Governments around the world have released more than a million open data sets over the last decade. Analyzing that data -- when it's accurate -- can help policymakers make better decisions, but they're only beginning to tap into this potential. A project from the Massachusetts Institute of Technology Media Lab shows what's possible.
Governments around the world have released more than a million open data sets over the last decade. This information has helped fuel job creation and some societal changes, including increased government accountability and consumer protection, more transparent health care costs and more resilience against climate change.
A project from the Massachusetts Institute of Technology Media Lab shows what's possible. In 2013, the Foundation for Research of the State of Minas Gerais, Brazil's version of the National Science Foundation, hired César Hidalgo, the head of the MacroConnections group at the lab, to produce a report on where industrial developments would flourish. Hidalgo decided to go beyond a stale, static document and create something he believed would be more useful and dynamic.
His team at the Media Lab released its DataViva engine, which allows users to visualize more than 500 gigabytes of Brazilian government data in 1 billion different ways. The public can use the software platform to quickly and easily mash up multiple sets of economic, demographic, trade and educational data. The idea behind DataViva, Hidalgo explained, "is to make reports obsolete."
Now the team is relaunching DataViva with information from all across Brazil -- making it, the largest data visualization platform online.
In the two years since DataViva's release, the MIT team has taken an amazing amount of information -- international trade data from more than 5,000 municipalities, employment data from 50 million workers in Brazil's formal economy, enrollment and graduation data from of Brazil's university and basic education systems, and five years' worth of tax data -- and has standardized it, structured it and added it to its system.
The code behind DataViva is open source and available on the code-sharing site GitHub, and all of the government data it uses is accessible as downloadable files. Hidalgo and his business partners are now exploring whether other countries, states and cities may find the data visualization engine useful.

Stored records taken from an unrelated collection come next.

Lemma distinctDictValues_ok now cs v col start stop service level env groups :
  let p := scope_params start stop service level env in
  let l := distinct_scope p true (nonempty service || nonempty level || nonempty env)
             (concat (@concat Entry <$> groups)) ++ matching p (wal_entries v) in
  col ∈ dict_columns -> caches_ok cs ->
  Forall2 (dicted v) (SegmentsInRange (sv_segments v) start stop) groups ->
  set_len (values_of (string_value col) l) < maxDistinctValues ->
  exists cs', caches_ok cs' /\
    distinctDictValues now cs v col start stop service level env =
      (cs', Ok (sortedKeys (values_of (string_value col) l))).
Proof.
  intros p l Hcol Hcs H Hlen. unfold distinctDictValues, distinct_params. fold p.
  set (sealed_entries := concat (@concat Entry <$> groups)) in *.
  assert (exists cs' , caches_ok cs' /\
    for_segments now cs v p
      (fun _ meta => if negb (nonempty service || nonempty level || nonempty env) then
        Some (fun seen => foldl (fun seen v => see v seen) seen (default [] (Dicts meta !! str col))) else None)
      (visit_dict col) (SegmentsInRange (sv_segments v) start stop) ∅ =
    (cs', Ok (values_of (string_value col) (distinct_scope p true
      (nonempty service || nonempty level || nonempty env) sealed_entries)))) as (cs' & Hcs' & ->).
  { unfold distinct_scope. destruct (nonempty service || nonempty level || nonempty env); cbn [andb negb].
    - destruct (for_segments_ok eq (fun _ => True) now p v (fun _ _ => None) (visit_dict col)
        (fun seen e => see (string_value col e) seen) (SegmentsInRange (sv_segments v) start stop) groups cs ∅ ∅)
        as (cs' & acc & Hcs' & E & ->); try done.
      + apply _.
      + by intros a b e ->.
      + by apply visit_dict_ok.
      + eapply Forall2_impl; [exact H |]. intros seg bs Hc. apply Hc.
      + apply list.Forall_forall. intros bs _. by apply Forall_true.
      + eapply Forall2_impl; [exact H |]. done.
      + exists cs'. split; [done |]. rewrite E. do 2 f_equal. unfold p. rewrite matching_scope, see_fold.
        apply (right_id_L ∅ (∪)).
    - exists cs. split; [done |]. rewrite (for_segments_dicts now v p col (visit_dict col) _ groups) by done.
      do 2 f_equal. apply (right_id_L ∅ (∪)). }
  exists cs'. split; [done |]. do 3 f_equal. unfold l in *. rewrite values_of_app in *.
  rewrite (union_comm_L _ (values_of _ (matching _ _))) in *.
  rewrite (values_of_ext (string_value col) (fun e => dictColumnValue e (str col)) (matching p _)) in Hlen |- *
    by (intros e; by apply dict_column_value).
  by apply (distinct_walk (fun e => dictColumnValue e (str col))).
Qed.

(** The scan of one chunk for a column below the cap. *)
Definition add_values (now : Z) (p : SearchParams) (col : string) (s : gset bytes * bool) (es : list Entry)
  : gset bytes * bool :=
  (values_of (string_value col) (at_rows es (candidates now p es)) ∪ s.1, s.2).

Definition below (F : gset bytes) (s : gset bytes * bool) : Prop := s.1 ⊆ F /\ s.2 = false.

Lemma visits_scanned now p col F es :
  col ∈ scanned_columns -> set_len F < maxDistinctValues ->
  values_of (string_value col) (at_rows es (candidates now p es)) ⊆ F ->
  visits_chunk (below F) now p (visit_scanned col) (add_values now p col) es.
Proof.
  intros Hcol HF Hes r [seen full] c i [Hs Hf] _ Hg. cbn [fst snd] in *. subst full.
  unfold visit_scanned, add_values. cbn [fst snd]. split; [| split].
  - eapply runs_bind; [by apply scanned_column_reads |].
    eapply runs_eq; [apply runs_ret |]. apply distinct_rows_ok; [apply keep_in, rows_in_seq |].
    eapply Z.le_lt_trans; [| exact HF]. apply set_len_mono. set_solver.
  - intros ->. f_equal. cbn. set_solver.
  - split; cbn [fst snd]; [set_solver | done].
Qed.

Lemma add_values_fold now p col s bs :
  foldl (add_values now p col) s bs =
    (values_of (string_value col) (filter (fun e => candidate now p e = true) (concat bs)) ∪ s.1, s.2).
Proof.
  revert s. induction bs as [| es bs IH]; intros [seen full]; cbn [foldl concat].
  { cbn. f_equal. set_solver. }
  rewrite IH, filter_app, values_of_app. unfold add_values. cbn [fst snd].
  rewrite candidates_entries. f_equal. set_solver.
Qed.

Lemma scanned_segments now v start stop service level env col groups F cs segs :
  let p := scope_params start stop service level env in
  col ∈ scanned_columns -> caches_ok cs -> set_len F < maxDistinctValues ->
  values_of (string_value col) (matching p (concat (@concat Entry <$> groups))) = F ->
  Forall2 (segment_holds (sv_dirs v)) segs groups ->
  exists cs', caches_ok cs' /\
    until_full snd (distinct_segment now v p col) segs cs (∅, false) = (cs', Ok ((F, false), false)).
Proof.
  intros p Hcol Hcs HF HFe H.
  assert (forall pre, foldl (fun s bs => foldl (add_values now p col) s bs) (∅, false) pre =
    (values_of (string_value col) (matching p (concat (@concat Entry <$> pre))), false)) as Hfold.
  { intros pre. unfold p. rewrite <- (matching_scope now). fold p.
    transitivity (values_of (string_value col) (filter (fun e => candidate now p e = true)
      (concat (@concat Entry <$> pre))) ∪ (∅ : gset bytes, false).1, (∅ : gset bytes, false).2);
      [| cbn; f_equal; apply (right_id_L ∅ (∪))].
    generalize (∅ : gset bytes, false). induction pre as [| bs pre IH]; intros [seen full]; cbn [foldl].
    - cbn. f_equal. set_solver.
    - rewrite IH, add_values_fold. cbn [fmap list_fmap concat fst snd].
      rewrite filter_app, values_of_app. f_equal. set_solver. }
  destruct (until_full_fold (below F) snd (distinct_segment now v p col) v segs groups
    (fun s bs => foldl (add_values now p col) s bs) cs (∅, false)) as (cs' & Hcs' & E & _).
  - intros cs0 seg bs [seen full] [Hs Hf] Hcs0 Hh Hbs. cbn [fst snd] in *. subst full.
    unfold distinct_segment. cbn [fst].
    destruct (scanSegment_fold (below F) now p (sv_dirs v) seg bs (visit_scanned col) (add_values now p col)
      cs0 (seen, false)) as (cs1 & Hcs1 & E & HI).
    + by split.
    + apply list.Forall_forall. intros es Hes. apply visits_scanned; [done | done |].
      rewrite candidates_entries. unfold p. rewrite matching_scope. fold p. rewrite <- HFe. intros x.
      rewrite !values_of_elem. intros [Hx (e & He & ->)]. split; [done |]. exists e. split; [| done].
      unfold matching in *. apply list_elem_of_filter in He as [Hm He]. apply list_elem_of_filter.
      split; [done |]. apply list_elem_of_In, in_concat. exists (concat bs).
      rewrite <- !list_elem_of_In. split; [by apply list_elem_of_fmap_2 |].
      apply list_elem_of_In, in_concat. exists es. by rewrite <- !list_elem_of_In.
    + done.
    + done.
    + exists cs1. split; [done |]. rewrite E. destruct HI as [HI1 HI2].
      destruct (foldl _ _ bs) as [s f]. cbn [fst snd] in *. by subst f.
  - intros pre suf -> _. by rewrite Hfold.
  - split; [cbn; set_solver | done].
  - done.
  - done.
  - exists cs'. split; [done |]. by rewrite E, Hfold, HFe.
Qed.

The long-term vision of the site may not be apparent on first visit either. DataViva, along with The Observatory of Economic Complexity or Pantheon, are similar to encyclopedias in the way that no one would ever read one front to back yet their usefulness as a resource reveals itself over time. Journalists looking to cite raw numbers about the economy, decision-makers looking to validate policy with data trends, or even curious citizens wondering about the composition of their municipality or the distribution of salaries paid to people with their same occupation, can consult the tool in a very structured and logical way. This is due to the many iterations made to the both the [user interface] and [user experience] of the site.